REQUIRED WORK: Once the line with "rewrite Add_keep; [|lia|]." is found in the entries below, print it and each following line exactly, stopping after the line with "rewrite Add_evict by"; print nothing else.

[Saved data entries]
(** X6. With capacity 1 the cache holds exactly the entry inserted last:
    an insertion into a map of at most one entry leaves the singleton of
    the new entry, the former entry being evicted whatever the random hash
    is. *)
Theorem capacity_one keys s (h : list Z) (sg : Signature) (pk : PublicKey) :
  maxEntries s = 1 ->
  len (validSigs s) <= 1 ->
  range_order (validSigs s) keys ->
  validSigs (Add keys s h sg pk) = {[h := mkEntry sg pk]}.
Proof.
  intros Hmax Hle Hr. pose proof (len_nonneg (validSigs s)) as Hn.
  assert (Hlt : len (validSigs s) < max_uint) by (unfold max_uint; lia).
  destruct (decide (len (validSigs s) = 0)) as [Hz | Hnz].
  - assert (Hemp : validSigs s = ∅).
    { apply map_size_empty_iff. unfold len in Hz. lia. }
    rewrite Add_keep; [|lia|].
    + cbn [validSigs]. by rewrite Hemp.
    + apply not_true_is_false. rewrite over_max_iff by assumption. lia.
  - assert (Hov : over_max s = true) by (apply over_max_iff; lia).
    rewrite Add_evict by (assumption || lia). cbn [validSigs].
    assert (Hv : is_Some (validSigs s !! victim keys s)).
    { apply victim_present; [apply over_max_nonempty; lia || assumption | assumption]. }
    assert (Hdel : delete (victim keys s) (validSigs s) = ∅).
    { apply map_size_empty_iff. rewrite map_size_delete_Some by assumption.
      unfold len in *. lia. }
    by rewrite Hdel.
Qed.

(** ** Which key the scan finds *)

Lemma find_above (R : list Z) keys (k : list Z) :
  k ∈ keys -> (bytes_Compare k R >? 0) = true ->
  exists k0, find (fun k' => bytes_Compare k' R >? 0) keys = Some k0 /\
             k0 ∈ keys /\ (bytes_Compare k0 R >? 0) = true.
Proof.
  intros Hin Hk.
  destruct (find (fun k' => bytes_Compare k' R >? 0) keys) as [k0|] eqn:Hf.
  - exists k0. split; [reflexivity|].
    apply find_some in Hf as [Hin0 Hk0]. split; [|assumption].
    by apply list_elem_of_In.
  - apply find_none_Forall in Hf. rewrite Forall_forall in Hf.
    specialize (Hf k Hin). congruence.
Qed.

YOUR RESPONSE:
    rewrite Add_keep; [|lia|].
    + cbn [validSigs]. by rewrite Hemp.
    + apply not_true_is_false. rewrite over_max_iff by assumption. lia.
  - assert (Hov : over_max s = true) by (apply over_max_iff; lia).
    rewrite Add_evict by (assumption || lia). cbn [validSigs].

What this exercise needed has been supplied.